## To do:
Print every line of the listing below, starting with the line that holds "masterDisplay : string;" and going on through the line that holds "(masterDisplay r) addrs", both included, and print nothing else.

## Provided material:

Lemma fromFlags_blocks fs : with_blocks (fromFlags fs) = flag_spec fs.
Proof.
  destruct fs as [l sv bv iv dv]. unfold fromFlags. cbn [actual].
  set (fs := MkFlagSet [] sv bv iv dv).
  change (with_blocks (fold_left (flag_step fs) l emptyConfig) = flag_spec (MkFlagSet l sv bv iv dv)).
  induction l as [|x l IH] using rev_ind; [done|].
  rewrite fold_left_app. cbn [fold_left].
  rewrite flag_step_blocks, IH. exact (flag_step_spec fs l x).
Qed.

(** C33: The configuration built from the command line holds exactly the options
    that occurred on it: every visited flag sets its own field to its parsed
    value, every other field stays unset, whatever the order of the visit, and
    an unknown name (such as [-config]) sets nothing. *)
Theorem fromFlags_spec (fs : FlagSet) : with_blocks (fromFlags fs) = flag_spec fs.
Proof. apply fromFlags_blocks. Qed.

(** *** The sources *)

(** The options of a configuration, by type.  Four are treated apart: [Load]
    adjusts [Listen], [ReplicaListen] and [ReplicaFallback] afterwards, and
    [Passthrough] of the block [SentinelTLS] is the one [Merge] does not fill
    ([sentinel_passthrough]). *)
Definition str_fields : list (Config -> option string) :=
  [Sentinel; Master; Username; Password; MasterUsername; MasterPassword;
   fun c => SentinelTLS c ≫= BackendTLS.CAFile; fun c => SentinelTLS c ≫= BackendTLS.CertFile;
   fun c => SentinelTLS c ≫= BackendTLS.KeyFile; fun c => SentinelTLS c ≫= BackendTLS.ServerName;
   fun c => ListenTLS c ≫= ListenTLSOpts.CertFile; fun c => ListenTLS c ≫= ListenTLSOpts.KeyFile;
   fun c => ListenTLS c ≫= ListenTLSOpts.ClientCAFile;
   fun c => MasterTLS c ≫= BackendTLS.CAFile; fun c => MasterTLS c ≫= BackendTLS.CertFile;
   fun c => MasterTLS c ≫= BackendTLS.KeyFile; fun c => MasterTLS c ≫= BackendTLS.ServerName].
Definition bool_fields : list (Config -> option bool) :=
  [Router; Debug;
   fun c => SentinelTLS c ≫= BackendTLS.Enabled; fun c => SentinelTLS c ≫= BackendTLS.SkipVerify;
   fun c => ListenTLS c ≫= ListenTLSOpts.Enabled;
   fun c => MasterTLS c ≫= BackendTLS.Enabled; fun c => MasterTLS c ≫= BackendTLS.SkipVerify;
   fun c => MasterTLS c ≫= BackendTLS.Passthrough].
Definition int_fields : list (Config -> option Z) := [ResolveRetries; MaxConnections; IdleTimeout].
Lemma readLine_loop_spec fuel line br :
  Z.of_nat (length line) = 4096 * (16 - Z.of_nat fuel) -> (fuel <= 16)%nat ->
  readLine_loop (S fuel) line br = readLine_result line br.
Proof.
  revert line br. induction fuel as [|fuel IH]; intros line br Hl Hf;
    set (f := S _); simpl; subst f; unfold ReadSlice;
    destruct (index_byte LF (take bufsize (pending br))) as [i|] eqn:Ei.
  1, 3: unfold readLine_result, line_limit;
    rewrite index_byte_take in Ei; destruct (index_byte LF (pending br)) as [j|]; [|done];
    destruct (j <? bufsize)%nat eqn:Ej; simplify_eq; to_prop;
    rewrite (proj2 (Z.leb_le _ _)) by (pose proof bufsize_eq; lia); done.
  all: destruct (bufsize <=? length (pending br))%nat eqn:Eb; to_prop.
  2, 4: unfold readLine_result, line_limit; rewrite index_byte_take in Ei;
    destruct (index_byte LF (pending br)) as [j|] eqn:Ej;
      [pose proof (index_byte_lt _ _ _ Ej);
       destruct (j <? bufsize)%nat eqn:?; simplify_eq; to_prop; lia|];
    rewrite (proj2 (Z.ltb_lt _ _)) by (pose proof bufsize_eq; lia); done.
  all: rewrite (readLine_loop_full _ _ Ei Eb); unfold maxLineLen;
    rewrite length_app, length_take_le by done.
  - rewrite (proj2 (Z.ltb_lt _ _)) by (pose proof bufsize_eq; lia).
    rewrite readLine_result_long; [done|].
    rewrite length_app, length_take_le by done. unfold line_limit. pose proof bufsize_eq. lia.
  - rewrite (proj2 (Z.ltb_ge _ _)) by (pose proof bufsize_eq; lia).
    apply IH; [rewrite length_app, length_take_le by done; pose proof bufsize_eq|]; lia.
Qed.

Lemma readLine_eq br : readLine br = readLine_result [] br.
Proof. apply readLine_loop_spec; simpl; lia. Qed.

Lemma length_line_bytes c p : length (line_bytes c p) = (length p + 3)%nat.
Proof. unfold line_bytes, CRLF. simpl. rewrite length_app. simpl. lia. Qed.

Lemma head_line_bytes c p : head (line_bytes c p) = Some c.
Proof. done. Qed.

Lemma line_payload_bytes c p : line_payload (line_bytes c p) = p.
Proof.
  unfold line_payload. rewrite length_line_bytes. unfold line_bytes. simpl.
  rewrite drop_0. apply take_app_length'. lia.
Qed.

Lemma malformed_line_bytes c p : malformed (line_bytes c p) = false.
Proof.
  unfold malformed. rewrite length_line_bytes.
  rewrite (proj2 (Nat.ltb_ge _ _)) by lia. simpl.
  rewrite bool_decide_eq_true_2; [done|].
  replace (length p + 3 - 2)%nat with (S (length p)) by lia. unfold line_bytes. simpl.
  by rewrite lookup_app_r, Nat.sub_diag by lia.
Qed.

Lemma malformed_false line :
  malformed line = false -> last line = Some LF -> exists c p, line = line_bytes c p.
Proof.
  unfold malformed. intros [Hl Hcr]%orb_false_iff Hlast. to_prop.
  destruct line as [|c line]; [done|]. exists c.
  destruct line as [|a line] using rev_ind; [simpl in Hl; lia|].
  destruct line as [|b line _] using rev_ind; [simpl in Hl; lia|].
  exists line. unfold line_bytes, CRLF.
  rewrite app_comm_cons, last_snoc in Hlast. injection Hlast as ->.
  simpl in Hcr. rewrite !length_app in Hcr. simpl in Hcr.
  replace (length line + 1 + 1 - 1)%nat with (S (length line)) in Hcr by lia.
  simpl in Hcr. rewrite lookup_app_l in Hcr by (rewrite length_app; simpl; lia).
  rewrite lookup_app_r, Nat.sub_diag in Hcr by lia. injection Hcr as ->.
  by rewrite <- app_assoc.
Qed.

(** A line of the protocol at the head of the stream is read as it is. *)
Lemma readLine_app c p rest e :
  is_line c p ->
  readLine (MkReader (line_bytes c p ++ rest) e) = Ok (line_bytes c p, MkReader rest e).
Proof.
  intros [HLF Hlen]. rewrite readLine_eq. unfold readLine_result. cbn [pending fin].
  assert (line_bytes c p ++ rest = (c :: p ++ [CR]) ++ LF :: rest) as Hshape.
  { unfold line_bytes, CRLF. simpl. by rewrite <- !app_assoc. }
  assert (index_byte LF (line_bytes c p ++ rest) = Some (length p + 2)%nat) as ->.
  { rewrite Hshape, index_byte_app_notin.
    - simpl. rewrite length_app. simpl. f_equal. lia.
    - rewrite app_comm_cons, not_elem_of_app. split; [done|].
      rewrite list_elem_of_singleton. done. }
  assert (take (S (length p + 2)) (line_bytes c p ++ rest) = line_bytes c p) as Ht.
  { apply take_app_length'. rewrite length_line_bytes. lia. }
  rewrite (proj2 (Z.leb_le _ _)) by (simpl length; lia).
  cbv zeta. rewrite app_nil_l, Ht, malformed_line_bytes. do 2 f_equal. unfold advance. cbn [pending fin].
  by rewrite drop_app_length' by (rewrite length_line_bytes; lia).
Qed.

...

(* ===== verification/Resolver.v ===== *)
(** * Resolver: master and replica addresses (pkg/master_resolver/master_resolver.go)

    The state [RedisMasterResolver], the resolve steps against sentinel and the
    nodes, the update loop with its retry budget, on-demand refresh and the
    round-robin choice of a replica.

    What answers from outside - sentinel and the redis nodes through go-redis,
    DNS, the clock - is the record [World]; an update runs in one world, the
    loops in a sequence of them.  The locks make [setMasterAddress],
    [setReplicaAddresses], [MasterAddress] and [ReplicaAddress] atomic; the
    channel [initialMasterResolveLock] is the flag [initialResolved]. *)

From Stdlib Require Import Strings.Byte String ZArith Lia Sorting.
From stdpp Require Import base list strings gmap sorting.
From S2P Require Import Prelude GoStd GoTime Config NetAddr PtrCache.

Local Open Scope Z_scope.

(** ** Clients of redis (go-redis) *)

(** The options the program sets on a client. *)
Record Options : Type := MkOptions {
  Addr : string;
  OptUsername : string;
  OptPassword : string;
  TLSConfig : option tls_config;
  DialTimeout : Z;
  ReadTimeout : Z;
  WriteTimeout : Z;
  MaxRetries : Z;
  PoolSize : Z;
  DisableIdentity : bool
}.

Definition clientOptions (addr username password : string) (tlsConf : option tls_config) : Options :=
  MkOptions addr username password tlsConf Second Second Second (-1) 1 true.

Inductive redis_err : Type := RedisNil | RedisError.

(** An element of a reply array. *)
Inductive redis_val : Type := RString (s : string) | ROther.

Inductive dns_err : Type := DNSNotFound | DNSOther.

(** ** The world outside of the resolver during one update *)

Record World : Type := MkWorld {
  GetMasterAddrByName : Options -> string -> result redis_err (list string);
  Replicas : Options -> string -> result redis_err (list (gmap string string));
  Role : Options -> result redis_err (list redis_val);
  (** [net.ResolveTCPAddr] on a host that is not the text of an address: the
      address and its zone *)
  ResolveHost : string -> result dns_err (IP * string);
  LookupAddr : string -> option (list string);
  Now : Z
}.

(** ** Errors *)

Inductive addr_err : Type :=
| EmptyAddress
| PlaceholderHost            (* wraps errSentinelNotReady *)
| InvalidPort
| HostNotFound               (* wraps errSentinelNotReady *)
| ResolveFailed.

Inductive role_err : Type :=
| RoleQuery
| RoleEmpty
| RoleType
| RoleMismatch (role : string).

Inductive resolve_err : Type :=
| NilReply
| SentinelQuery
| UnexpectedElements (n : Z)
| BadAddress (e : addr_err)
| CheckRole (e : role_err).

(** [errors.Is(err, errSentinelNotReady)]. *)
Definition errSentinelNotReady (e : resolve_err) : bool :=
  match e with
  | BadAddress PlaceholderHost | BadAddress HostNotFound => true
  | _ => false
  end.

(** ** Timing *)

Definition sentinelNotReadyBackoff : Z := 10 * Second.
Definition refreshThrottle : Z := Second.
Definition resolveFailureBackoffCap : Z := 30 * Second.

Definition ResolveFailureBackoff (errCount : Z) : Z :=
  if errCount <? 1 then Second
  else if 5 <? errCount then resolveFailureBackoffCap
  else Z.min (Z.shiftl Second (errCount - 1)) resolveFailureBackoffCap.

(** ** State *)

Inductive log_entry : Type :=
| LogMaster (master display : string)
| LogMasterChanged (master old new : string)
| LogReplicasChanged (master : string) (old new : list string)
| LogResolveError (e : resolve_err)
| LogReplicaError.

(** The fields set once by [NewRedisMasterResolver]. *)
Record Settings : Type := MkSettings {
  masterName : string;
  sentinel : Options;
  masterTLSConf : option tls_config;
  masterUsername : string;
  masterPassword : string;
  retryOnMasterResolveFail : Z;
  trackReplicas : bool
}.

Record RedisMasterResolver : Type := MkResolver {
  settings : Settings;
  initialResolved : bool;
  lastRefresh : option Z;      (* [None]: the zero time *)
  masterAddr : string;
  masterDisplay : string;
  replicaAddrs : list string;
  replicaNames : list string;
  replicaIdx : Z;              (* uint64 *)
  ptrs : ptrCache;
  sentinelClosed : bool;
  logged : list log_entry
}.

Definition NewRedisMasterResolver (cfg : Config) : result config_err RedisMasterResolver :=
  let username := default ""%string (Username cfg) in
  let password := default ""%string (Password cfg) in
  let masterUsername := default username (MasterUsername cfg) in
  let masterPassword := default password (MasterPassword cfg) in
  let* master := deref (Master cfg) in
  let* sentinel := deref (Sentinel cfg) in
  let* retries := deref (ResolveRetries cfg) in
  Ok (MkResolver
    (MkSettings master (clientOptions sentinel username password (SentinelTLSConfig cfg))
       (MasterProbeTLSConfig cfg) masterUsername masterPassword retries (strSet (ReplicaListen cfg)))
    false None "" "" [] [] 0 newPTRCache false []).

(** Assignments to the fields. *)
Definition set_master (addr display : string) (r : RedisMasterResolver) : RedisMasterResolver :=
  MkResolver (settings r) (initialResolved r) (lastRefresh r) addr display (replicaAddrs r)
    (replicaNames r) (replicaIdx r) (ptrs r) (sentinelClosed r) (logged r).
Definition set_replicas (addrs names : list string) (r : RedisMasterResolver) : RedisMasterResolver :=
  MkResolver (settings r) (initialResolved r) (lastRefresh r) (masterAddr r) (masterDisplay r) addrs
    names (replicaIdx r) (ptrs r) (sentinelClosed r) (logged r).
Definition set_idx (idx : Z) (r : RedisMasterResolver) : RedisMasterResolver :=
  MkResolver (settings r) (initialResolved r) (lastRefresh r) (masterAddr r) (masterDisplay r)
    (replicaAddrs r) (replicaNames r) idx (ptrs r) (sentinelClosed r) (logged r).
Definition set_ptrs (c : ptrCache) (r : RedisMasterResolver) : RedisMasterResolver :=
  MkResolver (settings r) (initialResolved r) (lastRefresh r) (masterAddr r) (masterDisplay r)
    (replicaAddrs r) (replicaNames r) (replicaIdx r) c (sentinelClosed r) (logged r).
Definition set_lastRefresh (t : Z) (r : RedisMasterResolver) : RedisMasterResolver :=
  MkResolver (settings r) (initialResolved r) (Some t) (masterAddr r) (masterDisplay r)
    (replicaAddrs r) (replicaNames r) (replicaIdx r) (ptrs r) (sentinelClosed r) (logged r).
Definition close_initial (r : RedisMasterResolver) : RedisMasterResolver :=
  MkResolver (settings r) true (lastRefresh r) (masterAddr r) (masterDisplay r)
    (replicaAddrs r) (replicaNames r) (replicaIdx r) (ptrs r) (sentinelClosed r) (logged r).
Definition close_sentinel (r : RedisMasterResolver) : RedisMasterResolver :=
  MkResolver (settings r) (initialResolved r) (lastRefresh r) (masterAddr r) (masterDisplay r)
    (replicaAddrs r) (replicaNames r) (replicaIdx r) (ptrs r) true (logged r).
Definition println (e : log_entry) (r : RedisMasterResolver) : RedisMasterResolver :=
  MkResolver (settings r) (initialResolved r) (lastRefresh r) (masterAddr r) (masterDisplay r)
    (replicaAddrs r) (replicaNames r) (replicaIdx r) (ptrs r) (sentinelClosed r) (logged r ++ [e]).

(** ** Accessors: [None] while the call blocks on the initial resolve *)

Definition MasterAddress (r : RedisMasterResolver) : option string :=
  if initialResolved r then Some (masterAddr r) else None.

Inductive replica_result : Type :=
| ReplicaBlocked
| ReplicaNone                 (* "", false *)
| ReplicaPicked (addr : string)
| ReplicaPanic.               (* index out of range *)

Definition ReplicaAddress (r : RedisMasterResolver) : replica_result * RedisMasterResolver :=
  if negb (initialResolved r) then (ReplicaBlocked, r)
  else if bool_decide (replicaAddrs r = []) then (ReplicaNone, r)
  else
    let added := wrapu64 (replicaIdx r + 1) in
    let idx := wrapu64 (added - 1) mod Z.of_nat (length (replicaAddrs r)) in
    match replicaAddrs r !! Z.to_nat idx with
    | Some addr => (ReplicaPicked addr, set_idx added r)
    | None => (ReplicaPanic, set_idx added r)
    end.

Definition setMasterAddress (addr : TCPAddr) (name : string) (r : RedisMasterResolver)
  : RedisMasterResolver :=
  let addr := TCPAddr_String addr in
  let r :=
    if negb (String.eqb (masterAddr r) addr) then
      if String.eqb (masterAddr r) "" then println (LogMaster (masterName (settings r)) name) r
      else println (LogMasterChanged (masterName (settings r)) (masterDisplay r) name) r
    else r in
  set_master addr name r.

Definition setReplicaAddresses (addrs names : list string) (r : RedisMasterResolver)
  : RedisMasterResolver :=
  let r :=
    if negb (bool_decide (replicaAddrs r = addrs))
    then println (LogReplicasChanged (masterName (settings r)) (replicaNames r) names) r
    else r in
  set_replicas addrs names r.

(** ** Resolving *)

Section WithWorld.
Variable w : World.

## Answer for the task:
  masterDisplay : string;
  replicaAddrs : list string;
  replicaNames : list string;
  replicaIdx : Z;              (* uint64 *)
  ptrs : ptrCache;
  sentinelClosed : bool;
  logged : list log_entry
}.

Definition NewRedisMasterResolver (cfg : Config) : result config_err RedisMasterResolver :=
  let username := default ""%string (Username cfg) in
  let password := default ""%string (Password cfg) in
  let masterUsername := default username (MasterUsername cfg) in
  let masterPassword := default password (MasterPassword cfg) in
  let* master := deref (Master cfg) in
  let* sentinel := deref (Sentinel cfg) in
  let* retries := deref (ResolveRetries cfg) in
  Ok (MkResolver
    (MkSettings master (clientOptions sentinel username password (SentinelTLSConfig cfg))
       (MasterProbeTLSConfig cfg) masterUsername masterPassword retries (strSet (ReplicaListen cfg)))
    false None "" "" [] [] 0 newPTRCache false []).

(** Assignments to the fields. *)
Definition set_master (addr display : string) (r : RedisMasterResolver) : RedisMasterResolver :=
  MkResolver (settings r) (initialResolved r) (lastRefresh r) addr display (replicaAddrs r)
    (replicaNames r) (replicaIdx r) (ptrs r) (sentinelClosed r) (logged r).
Definition set_replicas (addrs names : list string) (r : RedisMasterResolver) : RedisMasterResolver :=
  MkResolver (settings r) (initialResolved r) (lastRefresh r) (masterAddr r) (masterDisplay r) addrs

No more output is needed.